3.5 Given a scenario, implement secure mobile solutions

Question 1

Cellular

Answer 1

Primary source of communication for mobile devices.
Cellular communication is on encrypted by connecting to the nearest cell tower.
Communication over WIRES is plaintext.

Question 2

Basic mobile device connections

Answer 2

Cellular, Wi-fi, Bluetooth, NFC, Infrared, USB, Point-to-point (PTP), Point-to-multipoint (PTM), GPS, RFID

Question 3

Point-to-Point
Point-to-Multipoint

Answer 3

Communications only received by a single receiver isolated from everything else. Multipoint is the same but connects to multiple receivers.

Question 4

MDM

Answer 4

Mobile device Management is managing multiple mobile devices throughout a enterprise. (Government work phones)
Allows you to enforce config settings.

Question 5

MCM

Answer 5

Mobile Content Management
Controls the “Content” on the mobile phone and what company data is accessed on the the mobile device.

Question 6

Remote Wipe/Remote Sanitation

Answer 6

Mobile management that allows you to delete all data if mobile device is lost REMOTELY.
(mobile device needs to receive a signal)
Full Data Encryption (FDE) needs to be enable to prevent data being restored.

Question 7

Geofencing

Answer 7

Mobile management that allows you to enable features on a mobile device based on the LOCATION (GPS),

Question 8

Geolocation

Answer 8

Includes details on the location and any media made by the device.

Question 9

Push Notifications
Passwords and PINS
Biometrics (Face ID)

Answer 9

Sends information to you device instead of a APP.
Passwords should be strong and storage should be encrypted.
Biometrics uses personal features to authenticate you.

Question 10

Context-Aware Authentication

Answer 10

Evaluates the origin and context of what the user is attempting to get.
If the device and location seem familiar then its low risk authentication.
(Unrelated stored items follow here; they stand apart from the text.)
(* ===== verification/StorageProps.v ===== *)
(** Properties of the storage under any interleaving of requests (src/storage.ts). *)
From S2P Require Import Prelude Model Prog Slots Sdk Tenant RunRetention Schema Events StartHook.
From S2P Require Import CreateRun CreateStep CreateHook Create StorageRel StorageInv Lifecycle Demo.
From stdpp Require Import relations.
Local Open Scope Z_scope.

(** The state after one request run alone, as the end of an interleaving. *)
Ltac demo_run tenant r b corr m d :=
  intros d'; assert (Ed : d' = (run TxAborted (demo_create tenant r b corr) m d).2) by reflexivity;
  clearbody d'; destruct (demo_pool tenant r b corr m d d' Ed) as (c & Hreq & Hc & Ec).

(** C1 Whatever requests interleave, each run's slot numbers stay 1, 2, 3, ... in
    commit order: no slot is skipped, repeated or reused out of order. *)
Theorem slots_stay_dense `{WorldSdkLaws} ts m d c :
  Forall (is_request any_request) ts -> rtc (pool_step TxAborted) (ts, m, d) c ->
  dense d -> dense c.2.
Proof.
  intros Hts Hc. eapply (pool_any keeps_dense); [exact _| |done..].
  intros T. exact (statement_storage_rel (StatementRel0:=dense_rel T)).
Qed.

Lemma slots_stay_dense_witness :
  let d' := (run TxAborted (demo_create "t1" "wrun_1" (RunCreated demo_input) None)
                   (empty_mem 0) (empty_db 0)).2 in
    (length (db_events d') = 1)%nat /\ dense d'.
Proof.
  demo_run "t1" "wrun_1" (RunCreated demo_input) (@None string) (empty_mem 0) (empty_db 0).
  split; [rewrite Ed; vm_compute; reflexivity|].
  rewrite <- Ec.
  refine (slots_stay_dense _ _ _ _ Hreq Hc _).
  split; [|constructor]. intros T r. exists 0%nat. reflexivity.
Defined.

(** C14 The event log is append-only: no interleaving of requests changes or
    removes an event that is in it. *)
Theorem log_append_only `{WorldSdk} ts m d c :
  Forall (is_request any_request) ts -> rtc (pool_step TxAborted) (ts, m, d) c ->
  exists new, db_events c.2 = db_events d ++ new.
Proof.
  intros Hts Hc. eapply (pool_any extends); [exact _| |done..].
  intros T. exact (statement_storage_rel (StatementRel0:=extends_rel T)).
Qed.

Lemma log_append_only_witness :
  let d' := (run TxAborted (demo_create "t1" "wrun_1" RunCancelled None) demo_mem demo_db).2 in
    (length (db_events d') = 5)%nat /\ exists new, db_events d' = db_events demo_db ++ new.
Proof.
  demo_run "t1" "wrun_1" RunCancelled (@None string) demo_mem demo_db.
  split; [rewrite Ed; vm_compute; reflexivity|].
  rewrite <- Ec.
  exact (log_append_only _ _ _ _ Hreq Hc).
Defined.

(** C4 Requests of other tenants leave a tenant alone: its runs, log, slots,
    steps, hooks, waits and dead letters are as they were, and the one
    cross-tenant statement, the sweep of old admission decisions, adds or
    changes none of its rows. *)
Theorem tenant_isolation `{WorldSdk} U ts m d c :
  Forall (is_request (fun s _ => s_tenantId s <> U)) ts -> rtc (pool_step TxAborted) (ts, m, d) c ->
  well_keyed d -> untouched U d c.2.
Proof.
  intros Hts Hc Hd. refine (proj2 (pool_requests (fun s _ => s_tenantId s <> U) (fun _ _ => True) (isolates U)
    _ _ ts m d c Hts Hc Hd)).
  intros s rq Hs. split; [|apply all_allowed].
  exact (statement_storage_rel (StatementRel0:=isolates_rel U _ Hs)).
Qed.

Lemma tenant_isolation_witness :
  let d' := (run TxAborted (demo_create "t2" "wrun_1" (RunCreated demo_input) None) demo_mem demo_db).2 in
    is_Some (get_run "t2" "wrun_1" d') /\ untouched "t1" demo_db d'.
Proof.
  demo_run "t2" "wrun_1" (RunCreated demo_input) (@None string) demo_mem demo_db.
  split; [rewrite Ed; vm_compute; by eexists|].
  rewrite <- Ec.
  refine (tenant_isolation "t1" _ _ _ _ _ Hc _).
  - constructor; [|done]. exists (demo_storage "t2"), (Some "wrun_1"), (demo_request (RunCreated demo_input) None), no_params.
    split; [reflexivity|]. split; [done|reflexivity].
  - exact demo_db_keyed.
Defined.

(** C16 A step that completed, failed or was cancelled keeps its row unchanged,
    whatever is started, retried, completed or failed beside it, however the
    requests interleave. *)
Theorem ended_steps_stay `{WorldSdkLaws} ts m d c k st :
  Forall (is_request any_request) ts -> rtc (pool_step TxAborted) (ts, m, d) c ->
  steps_keyed d -> db_steps d !! k = Some st -> isTerminalStepStatus (st_status st) = true ->
  db_steps c.2 !! k = Some st.
Proof.
  intros Hts Hc Hd Hst Ht.
  destruct (pool_any keeps_ended keeps_ended_preorder
    (fun T => statement_storage_rel (StatementRel0:=keeps_ended_rel T)) _ _ _ _ Hts Hc Hd) as [_ Hk]. by apply Hk.
Qed.

Definition ended_step : step_row :=
  StepRow "t1" "wrun_1" "step_1" "step" StepStatus.completed (Some "arg") (Some "done") None 1
    (Some 1000) (Some 1500) 1000 None (Some 8) None.
Definition ended_db : Db := set_steps demo_db {[ ("t1", "step_1") := ended_step ]}.

Lemma ended_steps_stay_witness :
  let d' := (run TxAborted (demo_create "t1" "wrun_1" (StepFailed (Some "boom")) (Some "step_1"))
                   demo_mem ended_db).2 in
    db_steps d' !! ("t1", "step_1") = Some ended_step.
Proof.
  demo_run "t1" "wrun_1" (StepFailed (Some "boom")) (Some "step_1") demo_mem ended_db.
  rewrite <- Ec.
  refine (ended_steps_stay _ _ _ _ ("t1", "step_1") ended_step Hreq Hc _ _ _); try reflexivity.
  intros k st Hst. unfold ended_db in Hst. cbn [db_steps set_steps] in Hst.
  apply lookup_singleton_Some in Hst as [<- <-]. reflexivity.
Defined.

(** C5 A hook token is held by at most one hook of a tenant, whatever creates,
    takes over, disposes of or admits hooks concurrently. *)
Theorem token_held_once `{WorldSdk} ts m d c k1 k2 h1 h2 :
  Forall (is_request any_request) ts -> rtc (pool_step TxAborted) (ts, m, d) c -> tokens_unique d ->
  db_hooks c.2 !! k1 = Some h1 -> db_hooks c.2 !! k2 = Some h2 ->
  hk_tenant h1 = hk_tenant h2 -> hk_token h1 = hk_token h2 -> k1 = k2.
Proof.
  intros Hts Hc Hd. pose proof (pool_any keeps_tokens keeps_tokens_preorder
    (fun T => statement_storage_rel (StatementRel0:=keeps_tokens_rel T)) _ _ _ _ Hts Hc Hd) as [_ _ Hu].
  apply Hu.
Qed.

Lemma token_held_once_witness :
  let d' := (run TxAborted (demo_create "t1" "wrun_1" (demo_hook "token" true) (Some "hook_2")) demo_mem demo_db).2 in
    is_Some (db_hooks d' !! ("t1", "hook_2")) /\
    forall k1 k2 h1 h2, db_hooks d' !! k1 = Some h1 -> db_hooks d' !! k2 = Some h2 ->
      hk_tenant h1 = hk_tenant h2 -> hk_token h1 = hk_token h2 -> k1 = k2.
Proof.
  demo_run "t1" "wrun_1" (demo_hook "token" true) (Some "hook_2") demo_mem demo_db.
  split; [rewrite Ed; vm_compute; by eexists|]. rewrite <- Ec. intros k1 k2 h1 h2.
  refine (token_held_once _ _ _ _ k1 k2 h1 h2 Hreq Hc _).
  split.
  - intros k h Hk. by destruct (demo_db_hooks _ _ Hk) as (_ & _ & _ & ?).
  - intros k h Hk. destruct (demo_db_hooks _ _ Hk) as (-> & -> & -> & _). reflexivity.
  - intros k k' h h' Hk Hk' _ _. destruct (demo_db_hooks _ _ Hk) as [-> _].
    by destruct (demo_db_hooks _ _ Hk') as [-> _].
Defined.

(** C3 A run never exists without its [run_created] event in the first slot of a
    slot-numbered log, whichever of the direct start, the resilient start and
    their retries creates it. *)
Theorem runs_have_first_event `{WorldSdk} ts m d c :
  Forall (is_request any_request) ts -> rtc (pool_step TxAborted) (ts, m, d) c ->
  runs_begun d -> runs_begun c.2.
Proof. intros Hts Hc. eapply (pool_any keeps_begun); [exact _|exact _|done..]. Qed.

Lemma runs_have_first_event_witness :
  let d' := (run TxAborted (demo_create "t1" "wrun_9" (RunStarted (Some demo_input)) None)
                   (empty_mem 0) (empty_db 0)).2 in
    option_map run_status (get_run "t1" "wrun_9" d') = Some RunStatus.running /\ runs_begun d'.
Proof.
  demo_run "t1" "wrun_9" (RunStarted (Some demo_input)) (@None string) (empty_mem 0) (empty_db 0).
  split; [rewrite Ed; vm_compute; reflexivity|].
  rewrite <- Ec.
  refine (runs_have_first_event _ _ _ _ Hreq Hc _). intros T r Hr. cbn [db_runs empty_db] in Hr. by apply lookup_empty_is_Some in Hr.
Defined.

(** C2 Once a hook's row is gone, disposed of by its run or taken over by
    another, no delivery to it is appended to a slot-numbered log any more,
    however the deliveries raced the disposal, as long as no request creates a
    hook of that id again. *)
Theorem no_delivery_behind_disposal `{WorldSdkLaws} T0 h ts m d c :
  h <> "" ->
  Forall (is_request (fun s rq => request_allowed (T:=s_tenantId s) (allowed:=not_the_hook T0 h) s rq)) ts ->
  rtc (pool_step TxAborted) (ts, m, d) c ->
  db_hooks d !! (T0, h) = None ->
  db_hooks c.2 !! (T0, h) = None /\ deliveries T0 h c.2 = deliveries T0 h d.
Proof.
  intros Hh Hts Hc. eapply (pool_requests _ (fun _ => not_the_hook T0 h) (stays_gone T0 h)); [exact _| |done..].
  intros s rq Hok. split; [by apply stays_gone_rel|done].
Qed.

Lemma no_delivery_behind_disposal_witness :
  let d' := (run TxAborted (demo_create "t1" "wrun_1" (HookReceived (Some "token") (Some "hi")) (Some "hook_9"))
                   demo_mem demo_db).2 in
    db_hooks d' !! ("t1", "hook_9") = None /\ deliveries "t1" "hook_9" d' = deliveries "t1" "hook_9" demo_db.
Proof.
  demo_run "t1" "wrun_1" (HookReceived (Some "token") (Some "hi")) (Some "hook_9") demo_mem demo_db.
  rewrite <- Ec.
  refine (no_delivery_behind_disposal "t1" "hook_9" _ _ _ _ _ _ Hc _); [done| |vm_compute; reflexivity].
  constructor; [|done]. eexists (demo_storage "t1"), (Some "wrun_1"), _, no_params.
  split; [done|]. split; [|reflexivity]. split; [done|]. by intros ???.
Defined.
If unfamiliar then high risk

Question 11

Storage Segmentation

Answer 11

A MDM technique that allows you to separate a users personal data and a companies data.
By doing this you can remotely wipe the company’s data while retaining users data

Question 12

FDE

Answer 12

Full Data Encryption on a mobile device means that the storage on the device is encrypted and the physical data port is disable when the phone is locked.

Question 13

MicroSD HSM

Answer 13

MiroSD Hardware Security Module is a mobile device with a MircoSD card that has small form factor encryption hardware.

Question 14

MDM/UEM

Answer 14

MDM/Unified Endpoint Management is software single management platform that combines MDM and EEM into one for mobile devices.

Question 15

MAM

Answer 15

Mobile Application Management is like MDM but focuses on Apps

Question 16

SEAndroid

Answer 16

Security-Enhanced Android (SEAndroid) is a security improvement for Android.

Question 17

Third-party application stores

Answer 17

Mobile devices should not download apps from Third Party App stores because they don’t have strict security posture to host the app.

Question 18

Jail breaking/Rooting

Answer 18

Is breaking the digital rights management (DRM) security on the bootloader on the mobile device so that you can full system privileges.
This allows you to download apps that where originally block because of security reasons.

Question 19

Sideloading

Answer 19

The act of installing a file from a USB or some storage medium.

Question 20

Custom Firmware

Answer 20

Firmware that is installed in place of the original firmware. You do this if the mobile device is jailbroken.

Question 21

Firmware OTA updates

Answer 21

Firmware over the air updates is basically like installing a new IOS. But it can effect MDM because the update may go against the MDM.

Question 22

USB OTG

Answer 22

USB On-The-Go (OTG) is the connection of a USB device that is connected to a mobile device.

Question 23

WiFi Direct/ad hoc

Answer 23

Are peer-to-peer connections that allow WPA2 and WPA3 to connect to other devices without there being a middle man (router)

Question 24

Tethering/Hot Spot

Answer 24

Tethering is the act of sharing a cellular network with a mobile device with other devices.
Hotspot is a form of sharing a cellular network through a mobile device.

Question 25

BYOD

Answer 25

Bring your own device means you are allowed to bring your own device to work but it a open-ended policy and some mobile devices may not have security.

Question 26

COPE

Answer 26

Corporate-Owned Personally Enabled (COPE)
COPE allows the organization to select exactly which devices are to be allowed on the organizational network. They are used for corporate and personal uses.

Question 27

CYOD

Answer 27

Choose your Own Device (CYOD)

Question 28

Corporate-Owned

Answer 28

Devices that the company owns and should only used for corporate reasons. NO personal activities should be used on this device.